Right there in the figurative shadow of the Statue of Liberty, racism stands tall.

Not just the ethnic joke variety, either. Demeaning. Violent. And escalating.

Earlier this week, a 19-year-old white Long Island, N.Y., man was convicted of manslaughter as a hate crime in the stabbing death of a 37-year-old native of Ecuador. The killer was part of a group of seven friends who targeted Latinos for assault - a "sport" they called "beaner-hopping."

This malicious pack of thugs isn't alone in its racist sweeps of the Long Island area. The Southern Poverty Law Center recently concluded four months of research there that included interviews with more than 70 Latino immigrants, 30 local religious leaders and other community leaders.

The Law Center report found harassment of Latinos common. "They are regularly taunted, spit upon and pelted with apples, full soda cans, beer bottles and other projectiles," the report says.

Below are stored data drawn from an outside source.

(** * Pending-header staging container and confirmation exchange

    A shallow embedding of the pandora pending-header container
    (package [core]: [PandoraPendingHeaderContainer]) and of the reference
    orchestrator service used by the confirmation client's test
    (package [pandora_orcclient]: [ConfirmPanBlockHashes]).

    Conventions.
    - [uint64] values are integers in [0, 2^64); increments wrap around.
    - [common.Hash] (a 32-byte array) is the 256-bit big-endian number its
      bytes spell; byte-wise key order is then numeric order.
    - A Go pointer that may be nil ([*uint64], [*types.Header]) is an
      [option]; a slice of pointers is a list of options.
    - A loop that Go does not bound syntactically takes a [fuel] argument
      and returns [None] when the fuel runs out. *)

From Stdlib Require Import ZArith List String Ascii Lia.
From stdpp Require Import gmap list sorting strings.

Local Open Scope Z_scope.

(** ** Machine integers *)

Module uint64.

Definition modulus : Z := 2 ^ 64.
Definition max : Z := modulus - 1.

(** [i++] on a [uint64]. *)
Definition incr (i : Z) : Z := (i + 1) mod modulus.

(** [Uint64()] of a [big.Int]: the low 64 bits of the magnitude. *)
Definition of_big (x : Z) : Z := Z.abs x mod modulus.

Definition in_range (i : Z) : Prop := 0 <= i < modulus.

End uint64.

(** ** package types *)

Module types.

(** [types.Header].  The container reads [Number] and [Hash()] only; the
    remaining consensus fields are represented by [ParentHash] and [Time],
    which it stores and returns untouched. *)
Record Header : Type := mkHeader {
  ParentHash : Z;
  Number : Z;
  Time : Z
}.

#[global] Instance Header_eq_dec : EqDecision Header.
Proof. solve_decision. Defined.

(** [header.Number.Uint64()] *)
Definition NumberU64 (h : Header) : Z := uint64.of_big (Number h).

End types.

Export types.

(** ** package common *)

Module common.

(** The zero value [common.Hash{}]. *)
Definition zeroHash : Z := 0.

(** [common.BytesToHash(it.Key())] on a 41-byte key
    ["h" ++ number ++ hash]: bytes beyond 32 are cropped from the left,
    which leaves the hash. *)
Definition BytesToHash_key (key : Z * Z) : Z := key.2.

End common.

(** ** package rawdb over an in-memory key-value store *)

Module rawdb.

(** Modelled from the spec: the key-value schema and the accessors of
    package [rawdb] and the in-memory store behind [ethdb.Database] are not
    among the sources.  The spec's Header Store has a mapping from a hash to
    its header, a secondary index from a hash to its number, and a head
    pointer; the container's calls fix how they are addressed: a header is
    read by (hash, number), the hashes of one number are enumerated, and the
    keys under prefix ["h"] are iterated in key order, each ending in the
    hash.  [headerTable] holds keys ["h" ++ number ++ hash], [numberTable]
    keys ["H" ++ hash] and [headHeader] the key ["LastHeader"]. *)
Record Database : Type := mkDatabase {
  headerTable : gmap (Z * Z) Header;
  numberTable : gmap Z Z;
  headHeader : option Z
}.

(** Modelled from the spec: [rawdb.headerKey], the key a header is stored
    under, its number and then its hash. *)
Definition headerKey (Hash : Header -> Z) (header : Header) : Z * Z :=
  (NumberU64 header, Hash header).

(** Modelled from the spec: [rawdb.NewMemoryDatabase()], the empty store
    ("created empty at subsystem start"). *)
Definition NewMemoryDatabase : Database :=
  {| headerTable := ∅; numberTable := ∅; headHeader := None |}.

(** Modelled from the spec: the order of the "ordered-by-number keyed
    store".  Keys ["h" ++ number ++ hash] hold the number big-endian and of
    fixed width, so they compare by number first, then by hash.  The order
    among the keys of one number is a choice of this model: the spec leaves
    it open. *)
Definition key_le (k1 k2 : Z * Z) : Prop :=
  k1.1 < k2.1 \/ (k1.1 = k2.1 /\ k1.2 <= k2.2).

#[global] Instance key_le_dec : RelDecision key_le.
Proof. intros k1 k2; unfold key_le; apply _. Defined.

(** Modelled from the spec: [db.NewIterator([]byte("h"), nil)], the keys
    under prefix ["h"] in ascending key order (the store is "ordered by
    number"; its iterator is finite and restartable). *)
Definition NewIterator_h (db : Database) : list (Z * Z) :=
  merge_sort key_le (map_to_list (headerTable db)).*1.

(** Modelled from the spec: [rawdb.WriteHeader], "inserts/overwrites header
    by hash; updates the hash->number index".  The hash is a parameter:
    [header.Hash()] is a digest of the header's content. *)
Definition WriteHeader (Hash : Header -> Z) (db : Database) (header : Header)
  : Database :=
  let hash := Hash header in
  let number := NumberU64 header in
  {| headerTable := <[headerKey Hash header := header]> (headerTable db);
     numberTable := <[hash := number]> (numberTable db);
     headHeader := headHeader db |}.

(** Modelled from the spec: [rawdb.WriteHeadHeaderHash], "sets head". *)
Definition WriteHeadHeaderHash (db : Database) (hash : Z) : Database :=
  {| headerTable := headerTable db;
     numberTable := numberTable db;
     headHeader := Some hash |}.

(** Modelled from the spec: [rawdb.ReadHeadHeaderHash], the head, or the
    zero hash when no head was ever written. *)
Definition ReadHeadHeaderHash (db : Database) : Z :=
  match headHeader db with
  | Some hash => hash
  | None => common.zeroHash
  end.

(** Modelled from the spec: [rawdb.ReadHeaderNumber], "NumberOf(hash) ->
    number|absent". *)
Definition ReadHeaderNumber (db : Database) (hash : Z) : option Z :=
  numberTable db !! hash.

(** Modelled from the spec: [rawdb.ReadHeader], the header stored under
    (number, hash), or nil. *)
Definition ReadHeader (db : Database) (hash number : Z) : option Header :=
  headerTable db !! (number, hash).

(** Modelled from the spec: [rawdb.ReadAllHashes], "an internal hash
    enumeration for that number": the hashes of the keys under prefix
    ["h" ++ number], in key order. *)
Definition ReadAllHashes (db : Database) (number : Z) : list Z :=
  (filter (fun k : Z * Z => k.1 = number) (NewIterator_h db)).*2.

End rawdb.

(** ** package event *)

Module event.

(** Modelled from the spec: [event.Feed] is not among the sources.  The
    Notification Channel has "Subscribe() -> handle" and "delivers a header
    written event payload of the written header" to every subscriber.  A
    feed is the list of its subscribers' inboxes, in subscription order. *)
Definition Feed : Type := list (list Header).

(** Modelled from the spec: the zero value of [event.Feed], a feed without
    subscribers. *)
Definition zero : Feed := [].

(** Modelled from the spec: [Feed.Subscribe], "Subscribe() -> handle"; the
    new subscriber has received nothing yet. *)
Definition Subscribe (feed : Feed) : Feed := feed ++ [[]].

(** Modelled from the spec: [Feed.Send], one event carrying the header to
    every current subscriber. *)
Definition Send (feed : Feed) (header : Header) : Feed :=
  map (fun inbox => inbox ++ [header]) feed.

End event.

(** ** package core: the pending-header container *)

Module core.

Record PandoraPendingHeaderContainer : Type := mkContainer {
  headerContainer : rawdb.Database;
  pndHeaderFeed : event.Feed
}.

Definition NewPandoraPendingHeaderContainer : PandoraPendingHeaderContainer :=
  {| headerContainer := rawdb.NewMemoryDatabase;
     pndHeaderFeed := event.zero |}.

Section Writes.

(** [header.Hash()] *)
Variable Hash : Header -> Z.

Definition WriteHeader (container : PandoraPendingHeaderContainer)
  (header : Header) : PandoraPendingHeaderContainer :=
  let db := rawdb.WriteHeader Hash (headerContainer container) header in
  let db := rawdb.WriteHeadHeaderHash db (Hash header) in
  {| headerContainer := db; pndHeaderFeed := pndHeaderFeed container |}.

Definition WriteHeaderBatch (container : PandoraPendingHeaderContainer)
  (headers : list Header) : PandoraPendingHeaderContainer :=
  fold_left WriteHeader headers container.

End Writes.
(** *** Card and Alert *)

(** C5, as the code has it.  Card's header block is present exactly when
    [title] or [subtitle] is a non-empty string; Alert's close button is
    present exactly when [onClose] was passed. *)
Theorem Card_Alert_presence (p : CardProps A) (q : AlertProps A) :
  is_element (card_header (Card p))
  = truthy (@opt_str A (c_title p)) || truthy (@opt_str A (c_subtitle p))
  /\ is_element (alert_close (Alert q)) = provided (a_onClose q).
Proof.
  split.
  - unfold card_header, child, Card; cbn [children_of nth].
    rewrite is_element_js_and.
    + apply truthy_js_or.
    + apply is_element_js_or; apply is_element_opt_str.
  - unfold alert_close, child, Alert; cbn [children_of nth].
    rewrite is_element_js_and by apply is_element_opt_fn.
    destruct (a_onClose q); reflexivity.
Qed.

(** *** Tooltip *)

Lemma tooltip_step_enter (p : TooltipProps A) (s : bool) :
  tooltip_step p MouseEnter s = true.
Proof. reflexivity. Qed.

Lemma tooltip_step_leave (p : TooltipProps A) (s : bool) :
  tooltip_step p MouseLeave s = false.
Proof. reflexivity. Qed.

Lemma Tooltip_bubble_visible (p : TooltipProps A) (s : bool) :
  is_element (tooltip_bubble (Tooltip p s)) = s.
Proof. destruct s; reflexivity. Qed.

(** C4. Tooltip's slot starts hidden; pointer-enter makes it visible and
    the bubble, holding [content], is rendered; the pointer-leave that
    follows hides it again and no bubble is rendered. *)
Theorem Tooltip_enter_leave (p : TooltipProps A) :
  tooltip_initial = false
  /\ is_element (tooltip_bubble (Tooltip p tooltip_initial)) = false
  /\ let s1 := tooltip_step p MouseEnter tooltip_initial in
     s1 = true
     /\ is_element (tooltip_bubble (Tooltip p s1)) = true
     /\ bubble_text (tooltip_bubble (Tooltip p s1)) = Str (t_content p)
     /\ let s2 := tooltip_step p MouseLeave s1 in
        s2 = false
        /\ is_element (tooltip_bubble (Tooltip p s2)) = false.
Proof.
  cbv zeta.
  rewrite tooltip_step_leave, tooltip_step_enter, !Tooltip_bubble_visible.
  repeat split.
Qed.

(** C10. Pointer-enter and pointer-leave are idempotent: entering while
    visible stays visible, leaving while hidden stays hidden; each
    handler overwrites the slot with a constant whatever it held. *)
Theorem Tooltip_idempotent (p : TooltipProps A) :
  tooltip_step p MouseEnter true = true
  /\ tooltip_step p MouseLeave false = false
  /\ (forall ev s, tooltip_step p ev (tooltip_step p ev s) = tooltip_step p ev s)
  /\ (forall s, listener MouseEnter (Tooltip p s) = Some (SetIsVisible true)
                /\ listener MouseLeave (Tooltip p s) = Some (SetIsVisible false)).
Proof.
  repeat split.
  intros [] s; reflexivity.
Qed.

End Properties.

(** ** Occurrences of a token in a concatenation *)

Section Occurrences.

Lemma prefix_nil_l (s : string) : String.prefix "" s = true.
Proof. destruct s; reflexivity. Qed.

Lemma prefix_cons (c d : ascii) (t s : string) :
  String.prefix (String c t) (String d s) = true <-> c = d /\ String.prefix t s = true.
Proof.
  cbn [String.prefix].
  destruct (ascii_dec c d) as [e | ne]; split.
  - intros H; split; assumption.
  - intros [_ H]; exact H.
  - discriminate.
  - intros [e _]; contradiction.
Qed.

(** A prefix of [a ++ b] either ends inside [a] or covers all of [a]. *)
Lemma prefix_app_cases (a t b : string) :
  String.prefix t (a ++ b) = true ->
  String.prefix t a = true \/ String.prefix a t = true.
Proof.
  revert t; induction a as [| d a IH]; intros t H.
  - right; apply prefix_nil_l.
  - destruct t as [| c t].
    + left; reflexivity.
    + change (String d a ++ b) with (String d (a ++ b)) in H.
      apply prefix_cons in H; destruct H as [e H]; subst d.
      destruct (IH _ H) as [H1 | H1]; [left | right];
        apply prefix_cons; split; trivial.
Qed.

Lemma prefix_app_l (a t b : string) :
  String.prefix t a = true -> String.prefix t (a ++ b) = true.
Proof.
  revert t; induction a as [| d a IH]; intros t H.
  - destruct t; [apply prefix_nil_l | discriminate].
  - destruct t as [| c t]; [reflexivity |].
    change (String d a ++ b) with (String d (a ++ b)).
    apply prefix_cons in H; destruct H as [e H].
    apply prefix_cons; split; auto.
Qed.

Lemma contains_cons (tok : string) (c : ascii) (s : string) :
  contains tok (String c s) = String.prefix tok (String c s) || contains tok s.
Proof. cbn [contains]; destruct (String.prefix tok (String c s)); reflexivity. Qed.

Lemma contains_app_l (tok a b : string) :
  contains tok a = true -> contains tok (a ++ b) = true.
Proof.
  induction a as [| d a IH]; intros H.
  - cbn in H. destruct tok; [| discriminate].
    destruct b; reflexivity.
  - change (String d a ++ b) with (String d (a ++ b)).
    rewrite contains_cons in *.
    apply orb_true_iff in H; apply orb_true_iff.
    destruct H as [H | H]; [left | right; auto].
    now apply (prefix_app_l (String d a)).
Qed.

Lemma contains_app_r (tok a b : string) :
  contains tok b = true -> contains tok (a ++ b) = true.
Proof.
  intros H; induction a as [| d a IH]; [exact H |].
  change (String d a ++ b) with (String d (a ++ b)).
  rewrite contains_cons, IH; apply orb_true_r.
Qed.

(** An occurrence in [a ++ b] lies in [a], lies in [b], or starts in
    [a] and runs into [b]. *)
Lemma contains_app_inv (tok a b : string) :
  contains tok (a ++ b) = true ->
  contains tok a = true \/ straddles tok a = true \/ contains tok b = true.
Proof.
  induction a as [| d a IH]; intros H.
  - right; right; exact H.
  - change (String d a ++ b) with (String d (a ++ b)) in H.
    rewrite contains_cons in H; rewrite contains_cons.
    cbn [straddles].
    apply orb_true_iff in H; destruct H as [H | H].
    + apply (prefix_app_cases (String d a)) in H; destruct H as [H | H].
      * left; rewrite H; reflexivity.
      * right; left; rewrite H; reflexivity.
    + destruct (IH H) as [H1 | [H1 | H1]].
      * left; rewrite H1; apply orb_true_r.
      * right; left; rewrite H1; apply orb_true_r.
      * right; right; exact H1.
Qed.

End Occurrences.

(** ** Class strings, icons and determinism *)

Section Derived.

Variable A : Type.

(** *** Button's class string *)

Lemma class_of_Button (p : ButtonProps A) :
  class_of (Button p)
  = button_class_head (default primary (b_variant p)) (default medium (b_size p))
      (attr_true "disabled" (Button p))
    ++ default "" (b_className p).
Proof.
  rewrite get_disabled_Button.
  unfold class_of, Button; cbn [props_of get_attr String.eqb Ascii.eqb Bool.eqb].
  unfold button_class_head.
  destruct (default primary (b_variant p)), (default medium (b_size p)),
    (default false (b_disabled p) || default false (b_loading p)); reflexivity.
Qed.
(** X5. The accessor returns a key string exactly when the identifier is
    non-empty, the read succeeds and the document exists with a key stored:
    the string is then the stored key. *)
Theorem getUserApiKey_returns_stored_key sid w k :
  (getUserApiKey sid w).1 = Ret (KString k) ↔
  ∃ id doc,
    sid = Some id ∧ id ≠ "" ∧ next_fault w = false ∧
    docs w !! id = Some doc ∧ ssfs_account_api_key doc = Some k.
Proof.
  rewrite getUserApiKey_eq. split.
  - destruct (truthy sid) as [id|] eqn:Hid; [|done].
    apply truthy_inv in Hid as [-> Hne]. simpl.
    destruct (next_fault w) eqn:Hf; [by destruct (next_opaque w)|].
    destruct (docs w !! id) as [doc|] eqn:Hdoc; [|done].
    destruct (ssfs_account_api_key doc) as [k'|] eqn:Hk; [|done].
    intros [= ->]. by exists id, doc.
  - intros (id & doc & -> & Hne & Hf & Hdoc & Hk).
    rewrite truthy_Some by done. simpl. by rewrite Hf, Hdoc, Hk.
Qed.

(** ** Auth gate: the stored key *)

(** X6. For an account with a stored key [k] and a store that answers, the
    gate runs the callback exactly when the header is [k] and [k] is not
    empty; every other header, and no header, gets a 401 and the callback is
    not run.  With an empty stored key nothing is accepted. *)
Theorem gate_accepts_exactly_stored_key req next w sub id doc k :
  subscription_of req = Some sub →
  munchkinId sub = Some id →
  id ≠ "" →
  next_fault w = false →
  docs w !! id = Some doc →
  ssfs_account_api_key doc = Some k →
  (x_api_key req = Some k ∧ k ≠ "" →
     authMiddleware req next w = detach next (called (EGet id) w)) ∧
  (¬ (x_api_key req = Some k ∧ k ≠ "") →
     ∃ msg, authMiddleware req next w
            = (Ret (), emitted (ERespond 401 (RJson msg)) (called (EGet id) w))).
Proof.
  intros Hsub Hmid Hid Hf Hdoc Hk.
  rewrite (authMiddleware_eq _ _ _ sub) by done.
  rewrite getUserApiKey_eq, Hmid, truthy_Some, Hf, Hdoc, Hk by done.
  simpl template_key. split.
  - intros [-> Hne]. simpl. rewrite bool_decide_false by done.
    rewrite bool_decide_false; [done|]. by intros ?.
  - intros Hno. destruct (falsy (x_api_key req)) eqn:Hfalsy; [by eexists|].
    case_bool_decide as Hhdr; [by eexists|].
    destruct Hno. split; [done|].
    rewrite Hhdr in Hfalsy. simpl in Hfalsy. by apply bool_decide_eq_false in Hfalsy.
Qed.

Lemma gate_accepts_exactly_stored_key_witness :
  let req := request (Some "k") (Some "M1") ["a"] in
  let w := world_M1 10 (Some "k") [] in
  (x_api_key req = Some "k" ∧ "k" ≠ "" →
     authMiddleware req (mret ()) w = detach (mret ()) (called (EGet "M1") w)) ∧
  (¬ (x_api_key req = Some "k" ∧ "k" ≠ "") →
     ∃ msg, authMiddleware req (mret ()) w
            = (Ret (), emitted (ERespond 401 (RJson msg)) (called (EGet "M1") w))).
Proof.
  intros req w.
  refine (gate_accepts_exactly_stored_key req (mret ()) w (mkSubscription (Some "M1")) "M1"
            (mkDoc 10 (Some "k")) "k" _ _ _ _ _ _); done.
Defined.

(** X7. While the key lookup throws an error that [JSON.stringify] can
    serialise, the gate compares the header with the text [false]: a request
    with that header is let through, for any account, also one that has a
    key stored, and any other header is refused, the stored key included.
    When the error cannot be serialised, the [catch] block of
    [getUserApiKey] throws and the gate rejects with that TypeError, for
    every header: no 401 is sent and the callback is not run. *)
Theorem gate_during_store_outage req next w sub id :
  subscription_of req = Some sub →
  munchkinId sub = Some id →
  id ≠ "" →
  next_fault w = true →
  (next_opaque w = false →
     (x_api_key req = Some "false" →
        authMiddleware req next w = detach next (called (EGet id) w)) ∧
     (x_api_key req ≠ Some "false" →
        ∃ msg, authMiddleware req next w
               = (Ret (), emitted (ERespond 401 (RJson msg)) (called (EGet id) w)))) ∧
  (next_opaque w = true →
     authMiddleware req next w = (Throw TypeError, called (EGet id) w)).
Proof.
  intros Hsub Hmid Hid Hf.
  rewrite (authMiddleware_eq _ _ _ sub) by done.
  rewrite Hmid, getUserApiKey_eq, truthy_Some, Hf by done. split.
  - intros ->. simpl. split.
    + by intros ->.
    + intros Hhdr. destruct (falsy (x_api_key req)); [by eexists|].
      rewrite bool_decide_true by done. by eexists.
  - by intros ->.
Qed.

Lemma gate_during_store_outage_witness :
  let req := request (Some "false") (Some "M1") ["a"] in
  let w := world_M1 10 (Some "k") [true] in
  (next_opaque w = false →
     (x_api_key req = Some "false" →
        authMiddleware req (mret ()) w = detach (mret ()) (called (EGet "M1") w)) ∧
     (x_api_key req ≠ Some "false" →
        ∃ msg, authMiddleware req (mret ()) w
               = (Ret (), emitted (ERespond 401 (RJson msg)) (called (EGet "M1") w)))) ∧
  (next_opaque w = true →
     authMiddleware req (mret ()) w = (Throw TypeError, called (EGet "M1") w)).
Proof.
  intros req w.
  refine (gate_during_store_outage req (mret ()) w (mkSubscription (Some "M1")) "M1" _ _ _ _);
    done.
Defined.

(** The two cases of the gate during an outage, evaluated. *)
Example gate_during_store_outage_scenario :
  let req := request (Some "false") (Some "M1") ["a"] in
  authMiddleware req (mret ()) (world_M1 10 (Some "k") [true])
  = (Ret (), called (EGet "M1") (world_M1 10 (Some "k") [true])) ∧
  authMiddleware req (mret ()) (with_opaque [true] (world_M1 10 (Some "k") [true]))
  = (Throw TypeError, called (EGet "M1") (with_opaque [true] (world_M1 10 (Some "k") [true]))).
Proof. split; vm_compute; reflexivity. Qed.

(** ** Request handler: a request that presents the stored key *)

Arguments artifact_name : simpl never.
Arguments notification : simpl never.
Arguments quota_exceeded_message : simpl never.

Lemma calm_emitted e w : calm w → calm (emitted e w).
Proof. done. Qed.

Lemma calm_with_docs ds w : calm w → calm (with_docs ds w).
Proof. done. Qed.

Ltac solve_calm :=
  repeat first [assumption | apply calm_called | apply calm_emitted | apply calm_with_docs].

(** The events a run added, read off a trace that extends the old one. *)
Lemma new_events_app w w' evs :
  trace w' = (trace w ++ evs)%list → new_events w w' = evs.
Proof. intros Htr. unfold new_events. by rewrite Htr, drop_app_length. Qed.

Section PresentedStoredKey.

Context (w : World) (id k : string) (Q : Z).
Hypothesis Hid : id ≠ "".
Hypothesis Hk : k ≠ "".
Hypothesis Hdoc : docs w !! id = Some (mkDoc Q (Some k)).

The report also says Latinos riding bikes have been run off the road and others have been shot at with BB guns and beaten with baseball bats. The brazen stabbing death of the Ecuadorian immigrant was yet another step on the ladder of increasing intolerance.

We're sharing this information today not to ease local consciences by contrast, but because of something else that has emerged since the murder. The Suffolk County Police Department is the subject of an ongoing federal investigation which is examining the department's handling of reports of racially motivated attacks against Hispanics. And the Southern Poverty Law Center report concludes that Latinos in Suffolk County live in an environment of intolerance and violence stoked by anti-immigrant groups, some county leaders and an indifferent police department. The report suggests that overt racism there began festering more than a decade ago.

We think there's a lesson for all other parts of the country in this sad story. As a community, we should deal quickly and fairly with allegations of racism, making no more and no less of each alleged infraction than is warranted, and with a few exceptions, that's what we've done. If we haven't learned well enough that to ignore racism is to encourage it, let Long Island's treatment of Hispanics remind us.